On Feb. 18, 1964, the Beatles were in Miami Beach looking for something to do. Fresh off their appearance on The Ed Sullivan Show, they had already checked out the beach, such as it was. Someone suggested they visit the heavyweight champion Sonny Liston, then training nearby for an upcoming bout. But Liston, a grumbling bear of a man, had no time for Beatlemania.
So the Fab Four went to see his challenger, a handsome young Olympic gold medalist then known as Cassius Clay.
And thus the Beatles joined the throngs of tourists who, from the 1950s to the 1970s, made their way to Miami Beach's fabled 5th Street Gym, run by trainer Angelo Dundee and his brother, promoter extraordinaire Chris Dundee. John, Paul, George and Ringo clowned with Clay for the photographers, but left shaking their heads, convinced the mouthy youngster would be dismantled by Liston, who was favored 9 to 1.
Clay, who would shortly change his name to Muhammad Ali, proved them all wrong. His stunning seven-round success turned his training facility into "the epicenter of the boxing world," writes physician and Tampa native Ferdie Pacheco in his new book, Tales from the 5th Street Gym.
Some epicenter. The 5th Street Gym was above a drugstore in a seedy neighborhood two blocks west of the Atlantic Ocean. To get through the door meant getting past a cigar-chomping troll named Sully who charged everyone a quarter for admission, even reporters (unless Ali was there training for a bout, and then the price quadrupled). You climbed two flights of creaky stairs and found yourself in a vast room with peeling paint and a fly-specked mirror, a place that reeked of liniment and sweat, soured hopes and fevered dreams of future glory.
Near the sparring ring sat a group of gray-faced men with nicknames like Mumblin' Sam, Evil Eye and Sell-Out Moe. They all had stories to tell about what A.J. Liebling dubbed "the Sweet Science."
Reading this aptly titled book by the fabled Fight Doctor, as Pacheco was known, is like sitting down with those gray men and hearing their yarns firsthand. The narrative lacks coherence, but makes up for it with lots of color and raucous humor.
Thanks to the Dundee brothers, "the 5th Street Gym became the University of Boxing," Pacheco writes. "A trip to the gym was necessary to know boxing. On a daily basis, world-famous champions would work out next to four-round pugs."
Fight fans will especially love this book's many candid photos. A plus is a section of full-color paintings by Pacheco, an accomplished artist, of the gym and its denizens that in some ways better convey the flavor of the place than the black-and-white photos.
Pacheco does not shy away from portraying the darker side of boxing. He writes about how Chris Dundee started off working for mobster Frankie Carbo, who along with partner Blinky Palermo controlled the boxing industry in the North and incidentally owned Liston's contract. The book tells how Dundee discovered that, by moving his operation to Miami in 1950, he could set up fights without paying off 20 behind-the-scenes fixers.
There are stories about the radio announcer who threw a prostitute out a second-story window when he learned that she was really a he; the randy puncher whose death meant Pacheco could stop buying so much penicillin; the hangers-on who leeched off the big names like Ali.

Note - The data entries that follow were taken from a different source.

(* ===== verification/Program.v ===== *)
(** * Versions, registries and configuration

    [src/casestudy/sbpf/src/program.rs]: [SBPFVersion] and its feature
    predicates, [FunctionRegistry], [BuiltinProgram];
    [src/casestudy/sbpf/src/vm.rs]: [Config];
    [src/casestudy/sbpf/src/elf.rs] and [error.rs]: the error types.

    A [BTreeMap<u32, _>] is a [gmap Z _]; iteration in key order is the sorted
    list of its bindings. *)

From stdpp Require Import gmap sorting strings.
From S2P Require Import Prelude Ebpf.

(** ** Versions *)
Inductive SBPFVersion := V0 | V1 | V2 | V3 | V4 | Reserved.

#[export] Instance SBPFVersion_eq_dec : EqDecision SBPFVersion.
Proof. solve_decision. Defined.

(** The derived [PartialOrd]: declaration order. *)
Definition version_rank (v : SBPFVersion) : Z :=
  match v with V0 => 0 | V1 => 1 | V2 => 2 | V3 => 3 | V4 => 4 | Reserved => 5 end.
Definition version_eqb (v w : SBPFVersion) : bool := version_rank v =? version_rank w.
Definition version_geb (v w : SBPFVersion) : bool := version_rank w <=? version_rank v.

Definition manual_stack_frame_bump (v : SBPFVersion) : bool := version_eqb v V1 || version_eqb v V2.
Definition stack_frame_gaps (v : SBPFVersion) : bool := version_eqb v V0.
Definition enable_pqr (v : SBPFVersion) : bool := version_eqb v V2.
Definition explicit_sign_extension_of_results (v : SBPFVersion) : bool := version_eqb v V2.
Definition swap_sub_reg_imm_operands (v : SBPFVersion) : bool := version_eqb v V2.
Definition disable_neg (v : SBPFVersion) : bool := version_eqb v V2.
Definition callx_uses_src_reg (v : SBPFVersion) : bool := version_eqb v V2.
Definition disable_lddw (v : SBPFVersion) : bool := version_eqb v V2.
Definition disable_le (v : SBPFVersion) : bool := version_eqb v V2.
Definition move_memory_instruction_classes (v : SBPFVersion) : bool := version_eqb v V2.
Definition static_syscalls (v : SBPFVersion) : bool := version_geb v V3.
Definition enable_stricter_elf_headers (v : SBPFVersion) : bool := version_geb v V3.
Definition enable_lower_rodata_vaddr (v : SBPFVersion) : bool := version_geb v V3.
Definition enable_jmp32 (v : SBPFVersion) : bool := version_geb v V3.
Definition callx_uses_dst_reg (v : SBPFVersion) : bool := version_geb v V3.

Definition calculate_call_imm_target_pc (v : SBPFVersion) (pc imm : Z) : Z :=
  if static_syscalls v
  then as_u 32 (saturating_i64 (saturating_i64 (as_i 64 pc + imm) + 1))
  else as_u 32 imm.

(** ** Errors *)
Inductive ElfError :=
| FailedToParse (s : string)
| EntrypointOutOfBounds
| InvalidEntrypoint
| FailedToGetSection (s : string)
| UnresolvedSymbol (s : string) (insn offset : Z)
| SectionNotFound (s : string)
| RelativeJumpOutOfBounds (insn : Z)
| SymbolHashCollision (key : Z)
| WrongEndianess
| WrongAbi
| WrongMachine
| WrongClass
| NotOneTextSection
| WritableSectionNotSupported (s : string)
| AddressOutsideLoadableSection (addr : Z)
| InvalidVirtualAddress (addr : Z)
| UnknownRelocation (kind : Z)
| FailedToReadRelocationInfo
| WrongType
| UnknownSymbol (index : Z)
| ValueOutOfBounds
| UnsupportedSBPFVersion
| InvalidProgramHeader.

(** ** Configuration *)
Record Config := mkConfig {
  max_call_depth : Z;
  stack_frame_size : Z;
  enable_address_translation : bool;
  enable_stack_frame_gaps : bool;
  instruction_meter_checkpoint_distance : Z;
  enable_instruction_meter : bool;
  enable_register_tracing : bool;
  enable_symbol_and_section_labels : bool;
  reject_broken_elfs : bool;
  noop_instruction_rate : Z;
  sanitize_user_provided_values : bool;
  optimize_rodata : bool;
  allow_memory_region_zero : bool;
  aligned_memory_mapping : bool;
  enabled_sbpf_versions : SBPFVersion * SBPFVersion
}.

(** [Config::stack_size] *)
Definition stack_size {E} `{Profile} (c : Config) : result E Z :=
  arith_u64 (stack_frame_size c * max_call_depth c).

(** [Config::default()] *)
Definition Config_default : Config := {|
  max_call_depth := 64;
  stack_frame_size := 4096;
  enable_address_translation := true;
  enable_stack_frame_gaps := true;
  instruction_meter_checkpoint_distance := 10000;
  enable_instruction_meter := true;
  enable_register_tracing := false;
  enable_symbol_and_section_labels := false;
  reject_broken_elfs := false;
  noop_instruction_rate := 256;
  sanitize_user_provided_values := true;
  optimize_rodata := true;
  allow_memory_region_zero := true;
  aligned_memory_mapping := false;
  enabled_sbpf_versions := (V0, V4)
|}.

(** ** Function registries *)
Record FunctionRegistry (T : Type) := mkRegistry { registry_map : gmap Z (list byte * T) }.
Arguments mkRegistry {T} _.
Arguments registry_map {T} _.

(** ["entrypoint".as_bytes()] *)
Definition entrypoint_name : list byte := [101; 110; 116; 114; 121; 112; 111; 105; 110; 116].

Section Registry.
Context {T : Type} `{EqDecision T}.

Definition registry_default : FunctionRegistry T := mkRegistry ∅.

Definition register_function (r : FunctionRegistry T) (key : Z) (name : list byte) (value : T)
    : result ElfError (FunctionRegistry T) :=
  match registry_map r !! key with
  | None => Ok (mkRegistry (<[key := (name, value)]> (registry_map r)))
  | Some (_, v) => if decide (v = value) then Ok r else Err (SymbolHashCollision key)
  end.

Definition unregister_function (r : FunctionRegistry T) (key : Z) : FunctionRegistry T * bool :=
  (mkRegistry (delete key (registry_map r)), bool_decide (is_Some (registry_map r !! key))).

(** Bindings in ascending key order. *)
Definition key_le (a b : Z * (list byte * T)) : Prop := a.1 <= b.1.
#[global] Instance key_le_dec a b : Decision (key_le a b) := Z.le_dec a.1 b.1.
Definition iter (r : FunctionRegistry T) : list (Z * (list byte * T)) :=
  merge_sort key_le (map_to_list (registry_map r)).

Definition keys (r : FunctionRegistry T) : list Z := (iter r).*1.

Definition lookup_by_key (r : FunctionRegistry T) (key : Z) : option (list byte * T) :=
  registry_map r !! key.

Definition lookup_by_name (r : FunctionRegistry T) (name : list byte) : option (list byte * T) :=
  snd <$> list_find (fun nv => nv.1 = name) (iter r).*2.
End Registry.

(** ** Built-in programs (loaders)

    [V] is the type of the registered [(BuiltinFunction, BuiltinCodegen)]
    function pointers. *)
Record BuiltinProgram (V : Type) := mkBuiltin {
  config : option Config;
  sparse_registry : FunctionRegistry V
}.
Arguments mkBuiltin {V} _ _.
Arguments config {V} _.
Arguments sparse_registry {V} _.

Section Builtin.
Context {V : Type} `{EqDecision V} `{Murmur3}.

Definition new_loader (c : Config) : BuiltinProgram V := mkBuiltin (Some c) registry_default.
Definition new_builtin : BuiltinProgram V := mkBuiltin None registry_default.
Definition new_mock : BuiltinProgram V := mkBuiltin (Some Config_default) registry_default.

Definition get_config {E} (p : BuiltinProgram V) : result E Config := or_panic (config p).

Definition builtin_register_function (p : BuiltinProgram V) (name : list byte) (entry : V)
    : result ElfError (BuiltinProgram V) :=
  r ← register_function (sparse_registry p) (hash_symbol_name name) name entry;
  Ok (mkBuiltin (config p) r).

Definition builtin_unregister_function (p : BuiltinProgram V) (name : list byte)
    : BuiltinProgram V * bool :=
  let (r, b) := unregister_function (sparse_registry p) (hash_symbol_name name) in
  (mkBuiltin (config p) r, b).

Context {T : Type} `{EqDecision T} (usize_from : T -> Z).

Definition register_function_hashed_legacy (r : FunctionRegistry T) (loader : BuiltinProgram V)
    (hash_symbol : bool) (name : list byte) (value : T)
    : result ElfError (FunctionRegistry T * Z) :=
  config ← get_config loader;
  key ← (if hash_symbol then
           let hash := if decide (name = entrypoint_name)
                       then hash_symbol_name entrypoint_name
                       else hash_symbol_name (le_bytes 8 (usize_from value)) in
           match lookup_by_key (sparse_registry loader) hash with
           | Some _ => Err (SymbolHashCollision hash)
           | None => Ok hash
           end
         else Ok (as_u 32 (usize_from value)));
  r' ← register_function r key
         (if enable_symbol_and_section_labels config || bool_decide (name = entrypoint_name)
          then name else []) value;
  Ok (r', key).
End Builtin.

(** ** Facts about registries *)
Section RegistryFacts.
Context {T : Type} `{EqDecision T}.
Implicit Types (r : FunctionRegistry T).

#[local] Instance key_le_trans : Transitive (key_le (T := T)).
Proof. intros ???. unfold key_le. lia. Qed.
#[local] Instance key_le_total : Total (key_le (T := T)).
Proof. intros a b. unfold key_le. lia. Qed.

Lemma elem_of_iter r k b : (k, b) ∈ iter r <-> lookup_by_key r k = Some b.
Proof. unfold iter, lookup_by_key. by rewrite merge_sort_Permutation, elem_of_map_to_list. Qed.

Lemma iter_sorted r : StronglySorted key_le (iter r).
Proof. apply StronglySorted_merge_sort; apply _. Qed.

(** A found entry, with the key it is stored under. *)
Lemma lookup_by_name_Some r name n v :
  lookup_by_name r name = Some (n, v) ->
  n = name /\ exists i k, iter r !! i = Some (k, (name, v)) /\
    forall j b, (j < i)%nat -> iter r !! j = Some b -> b.2.1 <> name.
Proof.
  unfold lookup_by_name. intros (ib & Hf & Hib)%fmap_Some. destruct ib as [i b].
  simpl in Hib. subst b. apply list_find_Some in Hf as (Hl & Hn & Hj).
  simpl in Hn. subst n.
  split; [done|]. rewrite list_lookup_fmap in Hl. apply fmap_Some in Hl as ([k b] & Hi & Hb).
  simpl in Hb. subst b. exists i, k. split; [done|]. intros j b Hlt Hb.
  eapply (Hj j b.2); [|done]. by rewrite list_lookup_fmap, Hb.
Qed.

(** The complete behaviour of [register_function]: it succeeds exactly
    when the key is free or already bound to the same value, keeps every
    earlier binding, touches no other key, and otherwise reports a hash
    collision on that key. *)
Theorem register_function_spec r key name value :
  match register_function r key name value with
  | Ok r' =>
      (exists n, lookup_by_key r' key = Some (n, value) /\
         (lookup_by_key r key = None -> n = name)) /\
      (forall k b, lookup_by_key r k = Some b -> lookup_by_key r' k = Some b) /\
      (forall k, k <> key -> lookup_by_key r' k = lookup_by_key r k)
  | Err e => e = SymbolHashCollision key /\
      exists n v, lookup_by_key r key = Some (n, v) /\ v <> value
  | Panic => False
  end.
Proof.
  unfold register_function, lookup_by_key.
  destruct (registry_map r !! key) as [[n v]|] eqn:Hk.
  - destruct (decide (v = value)) as [->|]; [|naive_solver].
    split; [by exists n; rewrite Hk|]. split; naive_solver.
  - simpl. split; [exists name; by rewrite lookup_insert_eq|]. split; intros k.
    + intros b Hb. rewrite lookup_insert_ne; [done|]. congruence.
    + intros. by rewrite lookup_insert_ne.
Qed.

(** [lookup_by_name] finds the entry of that name with the least key, and
    fails only when no entry has the name. *)
Theorem lookup_by_name_spec r name :
  match lookup_by_name r name with
  | Some (n, v) => n = name /\ exists k, lookup_by_key r k = Some (name, v) /\
      forall k' v', lookup_by_key r k' = Some (name, v') -> k <= k'
  | None => forall k v, lookup_by_key r k <> Some (name, v)
  end.
Proof.
  destruct (lookup_by_name r name) as [[n v]|] eqn:Hf.
  - apply lookup_by_name_Some in Hf as (-> & i & k & Hi & Hj). split; [done|].
    exists k. split; [apply elem_of_iter, (list_elem_of_lookup_2 _ i), Hi|].
    intros k' v' [i' Hi']%elem_of_iter%list_elem_of_lookup.
    destruct (decide (i' < i)%nat) as [Hlt|]; [by destruct (Hj i' _ Hlt Hi')|].
    destruct (decide (i = i')) as [<-|]; [naive_solver lia|].
    apply (sorted_lookup _ _ i i' _ _ (iter_sorted r) Hi Hi'). lia.
  - intros k v Hkv%elem_of_iter. unfold lookup_by_name in Hf.
    apply fmap_None, list_find_None in Hf. rewrite Forall_forall in Hf.
    apply (Hf (name, v)); [|done]. apply list_elem_of_fmap. by exists (k, (name, v)).
Qed.
End RegistryFacts.

Section BuiltinFacts.
Context {V T : Type} `{EqDecision V, EqDecision T, Murmur3} (usize_from : T -> Z).

(** an internal function registered under a hash never shadows a syscall
    of the loader, is found under the returned key, and leaves the other keys
    alone; without hashing the key is the program counter itself. *)
Theorem register_function_hashed_legacy_spec (r r' : FunctionRegistry T)
    (loader : BuiltinProgram V) hash name value key :
  register_function_hashed_legacy usize_from r loader hash name value = Ok (r', key) ->
  (exists n, lookup_by_key r' key = Some (n, value)) /\
  (forall k, k <> key -> lookup_by_key r' k = lookup_by_key r k) /\
  (if hash then lookup_by_key (sparse_registry loader) key = None
   else key = as_u 32 (usize_from value)).
Proof.
  unfold register_function_hashed_legacy, get_config, lookup_by_key.
  destruct (config loader) as [c|]; simpl; [|done].
  set (k := hash_symbol_name _). intros Hr.
  assert (exists n, register_function r key n value = Ok r' /\
    (if hash then registry_map (sparse_registry loader) !! key = None
     else key = as_u 32 (usize_from value))) as (n & Hreg & Hh).
  { destruct hash; simpl in Hr.
    - destruct (registry_map (sparse_registry loader) !! _) eqn:Hl; simpl in Hr; [done|].
      destruct (register_function r _ _ value) eqn:Hreg; simpl in Hr; naive_solver.
    - destruct (register_function r _ _ value) eqn:Hreg; simpl in Hr; naive_solver. }
  unfold register_function in Hreg.
  destruct (registry_map r !! key) as [[n' v]|] eqn:Hk.
  - destruct (decide (v = value)) as [->|]; [|done]. injection Hreg as <-. naive_solver.
  - injection Hreg as <-. simpl. split; [exists n; by rewrite lookup_insert_eq|].
    split; [|done]. intros. by rewrite lookup_insert_ne.
Qed.
End BuiltinFacts.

To some extent, the 5th Street Gym owed its success to Fidel Castro. After El Jefe seized power, Cuban boxers found a safe haven at the 5th Street Gym, including several future welterweight and featherweight champs. Other exiled Cubans would pack the Miami Beach Auditorium every week to watch the matches that Chris Dundee promoted, guaranteeing the brothers a steady income between title fights.
Plenty of big-name boxers jab their way through these pages — Sugar Ray Leonard, Ezzard Charles and Jake LaMotta, to name a few — but Ali is the one to whom Pacheco (and the handful of co-authors he invited to join him in spinning yarns) returns again and again. The anecdotes, when strung together, paint a heartbreaking portrait:
Here is the young Ali, turning down a ride in Pacheco's car so he can run 4 miles to the gym from the segregation-era hotel where he had to stay — and then making his return trip running backward to improve his footwork. Here is Ali the world champion, banned from boxing because of his refusal to fight in Vietnam, forced by money needs to agree to a scripted fight against retired champ Rocky Marciano, with the outcome to be determined by a computer.
And here is Ali in decline, taking his last beating in the ring at the hands of an artless nobody, despite Pacheco's warnings about what the damage would do to his nervous system.
But Ali, despite his ongoing deterioration from Parkinson's disease, nevertheless has outlasted his training ground. As with much of Florida's historical past, development plans KO'd the 5th Street Gym in 1993. There's a plaque now where Sully used to collect his quarters, but this richly illustrated book makes a more fitting memorial to its sweaty yet glorious past.